Allerdings besteht vorliegend nur eine ähnliche wirtschaftliche Bedeutung der Gemeinden Bovenden und Rosdorf im Hinblick auf die Stadt Göttingen, d. h. Bovenden und Rosdorf sind in ihrer Bedeutung untereinander vergleichbar in Bezug auf ihre eigene Wirtschaftskraft und die jeweiligen wirtschaftlichen Verflechtungen in Richtung der Stadt Göttingen.

Im Vergleich zur Stadt Göttingen kann jedoch für keine der beiden Gemeinden weder von vergleichbaren wirtschaftlichen Verhältnissen die Rede sein, ebenso wie keinesfalls davon ausgegangen werden kann, dass die wirtschaftlichen Verflechtungen in beide Richtungen gleichermaßen verlaufen.

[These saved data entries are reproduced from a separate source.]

(** C4, amended.  On the three outputs of the specification the
    normaliser returns "AB", "hello" and "hello".  It never throws.  For
    the stripped, trimmed output:
    - when it does not parse, or parses to [null], the plain-text cleaning
      of it is returned;
    - when it parses to a string, the string is returned;
    - when it parses to an array, a number or a boolean, the document
      serialised again is returned;
    - when it parses to an object and the candidates block yields a text,
      that text is returned; when the block throws, the plain-text
      cleaning is returned;
    - when it parses to an object that goes past the candidates block: a
      top-level [text] field that is truthy is returned as it is; if
      [text] is absent or falsy (an empty string, say), a truthy
      top-level [response] field is returned as it is; if neither is
      truthy, the document serialised again is returned.
    What the caller receives is a string, except when it is a truthy
    top-level [text] or [response] field of an object document, which is
    returned whatever its type. *)
Theorem extractResponse_fallback_chain :
  extractResponse Examples.candidates_AB = Return (VStr (lit "AB"))
  /\ extractResponse Examples.text_hello = Return (VStr (lit "hello"))
  /\ extractResponse Examples.plain_hello = Return (VStr (lit "hello"))
  /\ (forall stdout : jsstring, exists v, extractResponse stdout = Return v)
  /\ (forall stdout : jsstring,
         stdout <> [] ->
         let cleaned := trim (stripAnsi stdout) in
         (forall e : Error,
             JSON_parse cleaned = Throw e ->
             extractResponse stdout = Return (VStr (cleanOutput cleaned)))
         /\ (JSON_parse cleaned = Return VNull ->
             extractResponse stdout = Return (VStr (cleanOutput cleaned)))
         /\ (forall text : jsstring,
                JSON_parse cleaned = Return (VStr text) ->
                extractResponse stdout = Return (VStr text))
         /\ (forall doc : value,
                JSON_parse cleaned = Return doc ->
                match doc with VArr _ | VNum _ | VBool _ => True | _ => False end ->
                extractResponse stdout = Return (VStr (JSON_stringify doc)))
         /\ (forall props : list (jsstring * value),
                JSON_parse cleaned = Return (VObj props) ->
                (forall joined : value,
                    candidates_text (VObj props) = Return (Some joined) ->
                    extractResponse stdout = Return joined
                    /\ exists t, joined = VStr t)
                /\ (forall e : Error,
                       candidates_text (VObj props) = Throw e ->
                       extractResponse stdout = Return (VStr (cleanOutput cleaned)))
                /\ (candidates_text (VObj props) = Return None ->
                    (forall t, lookup (lit "text") props = Some t -> truthy t = true ->
                               extractResponse stdout = Return t)
                    /\ (truthy_opt (lookup (lit "text") props) = false ->
                        forall r, lookup (lit "response") props = Some r ->
                                  truthy r = true ->
                                  extractResponse stdout = Return r)
                    /\ (truthy_opt (lookup (lit "text") props) = false ->
                        truthy_opt (lookup (lit "response") props) = false ->
                        extractResponse stdout
                        = Return (VStr (JSON_stringify (VObj props)))))))
  /\ (forall (stdout : jsstring) (v : value),
         extractResponse stdout = Return v ->
         (exists text, v = VStr text)
         \/ (exists props,
               JSON_parse (trim (stripAnsi stdout)) = Return (VObj props)
               /\ truthy v = true
               /\ (lookup (lit "text") props = Some v
                   \/ lookup (lit "response") props = Some v))).
Proof.
  split; [vm_compute; reflexivity|].
  split; [vm_compute; reflexivity|].
  split; [vm_compute; reflexivity|].
  split; [exact extractResponse_returns|].
  split.
  - intros stdout Hne cleaned. subst cleaned.
    assert (Hplain : forall c : result value,
               JSON_parse (trim (stripAnsi stdout)) = c ->
               match c with Throw _ | Return VNull => True | _ => False end ->
               extractResponse stdout
               = Return (VStr (cleanOutput (trim (stripAnsi stdout))))).
    { intros c Hparse Hc. unfold extractResponse.
      destruct stdout; [congruence|]. cbn [str_truthy negb].
      rewrite Hparse. destruct c as [[|b|x|t|elems|props]|e]; try contradiction; reflexivity. }
    split; [intros e Hparse; now apply (Hplain _ Hparse)|].
    split; [intros Hparse; now apply (Hplain _ Hparse)|].
    split; [|split].
    + intros text Hparse. unfold extractResponse.
      destruct stdout; [congruence|]. cbn [str_truthy negb].
      rewrite Hparse. reflexivity.
    + intros doc Hparse Hdoc. now apply extractResponse_on_other_documents.
    + intros props Hparse.
      rewrite (extractResponse_on_parsed_object Hne Hparse).
      split; [|split].
      * intros joined Hshape. rewrite Hshape. split; [reflexivity|].
        now apply candidates_text_is_a_string in Hshape.
      * intros e Hshape. now rewrite Hshape.
      * intros Hshape. rewrite Hshape. repeat split.
        -- intros t Ht Htruthy. rewrite Ht. cbn [truthy_opt]. now rewrite Htruthy.
        -- intros Htext r Hr Htruthy. rewrite Htext, Hr. cbn [truthy_opt].
           now rewrite Htruthy.
        -- intros Htext Hresp. now rewrite Htext, Hresp.
  - intros stdout v Hrun.
    destruct stdout as [|c0 rest0].
    { cbn in Hrun. injection Hrun as <-. left. now eexists. }
    set (stdout := c0 :: rest0) in *.
    assert (Hne : stdout <> []) by discriminate.
    destruct (JSON_parse (trim (stripAnsi stdout))) as [doc|e] eqn:Hparse.
    + destruct doc as [|b|x|text|elems|props].
      * unfold extractResponse in Hrun. cbn [stdout str_truthy negb] in Hrun.
        fold stdout in Hrun. rewrite Hparse in Hrun.
        injection Hrun as <-. left. now eexists.
      * rewrite (@extractResponse_on_other_documents stdout (VBool b) Hne Hparse I) in Hrun.
        injection Hrun as <-. left. now eexists.
      * rewrite (@extractResponse_on_other_documents stdout (VNum x) Hne Hparse I) in Hrun.
        injection Hrun as <-. left. now eexists.
      * unfold extractResponse in Hrun. cbn [stdout str_truthy negb] in Hrun.
        fold stdout in Hrun. rewrite Hparse in Hrun.
        injection Hrun as <-. left. now eexists.
      * rewrite (@extractResponse_on_other_documents stdout (VArr elems) Hne Hparse I)
          in Hrun.
        injection Hrun as <-. left. now eexists.
      * rewrite (extractResponse_on_parsed_object Hne Hparse) in Hrun.
        destruct (candidates_text (VObj props)) as [[joined|]|e] eqn:Hshape.
        -- injection Hrun as <-. left.
           now apply candidates_text_is_a_string in Hshape.
        -- destruct (lookup (lit "text") props) as [t|] eqn:Ht; cbn [truthy_opt] in Hrun.
           ++ destruct (truthy t) eqn:Htruthy.
              { injection Hrun as <-. right. exists props. auto. }
              destruct (lookup (lit "response") props) as [r|] eqn:Hr;
                cbn [truthy_opt] in Hrun.
              ** destruct (truthy r) eqn:Hrt; injection Hrun as <-.
                 --- right. exists props. auto.
                 --- left. now eexists.
              ** injection Hrun as <-. left. now eexists.
           ++ destruct (lookup (lit "response") props) as [r|] eqn:Hr;
                cbn [truthy_opt] in Hrun.
              ** destruct (truthy r) eqn:Hrt; injection Hrun as <-.
                 --- right. exists props. auto.
                 --- left. now eexists.
              ** injection Hrun as <-. left. now eexists.
        -- injection Hrun as <-. left. now eexists.
    + unfold extractResponse in Hrun. cbn [stdout str_truthy negb] in Hrun.
      fold stdout in Hrun. rewrite Hparse in Hrun.
      injection Hrun as <-. left. now eexists.
Qed.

(1)   Ausweislich des Statistischen Informationssystems des Referats Statistik und Wahlen der Stadt Göttingen (abrufbar über www.goesis.goettingen.de ) pendeln berufsbedingt 37.712 Menschen in die Stadt Göttingen ein (Stand: 2016). Aus der Gemeinde Bovenden pendeln aus beruflichen Gründen 3.136 Menschen nach Göttingen, aus der Gemeinde Rosdorf sind es 2.887 Menschen. Damit pendelten im Jahr 2016 23,2% der Bovender Bevölkerung (Stand zum 31. Dezember 2015: 13.510 Einwohner, Quelle: Kommunales Standort-Informations-System, www.komsis.de) und 24,2% der Rosdorfer Bevölkerung (Stand zum 31. Dezember 2015: 11.909 Einwohner, Quelle: Kommunales Standort-Informations-System, www.komsis.de ) nach Göttingen.

Dieser Anteil an Berufspendlern aus dem eigenen Gemeindegebiet in die Stadt Göttingen ist jedoch kein Merkmal, welches eine Alleinstellung der Gemeinden Bovenden und Rosdorf begründet, die sie gegenüber den übrigen Gemeinden im Gebiet des Landkreises Göttingen im Hinblick auf die Stadt Göttingen abgrenzen.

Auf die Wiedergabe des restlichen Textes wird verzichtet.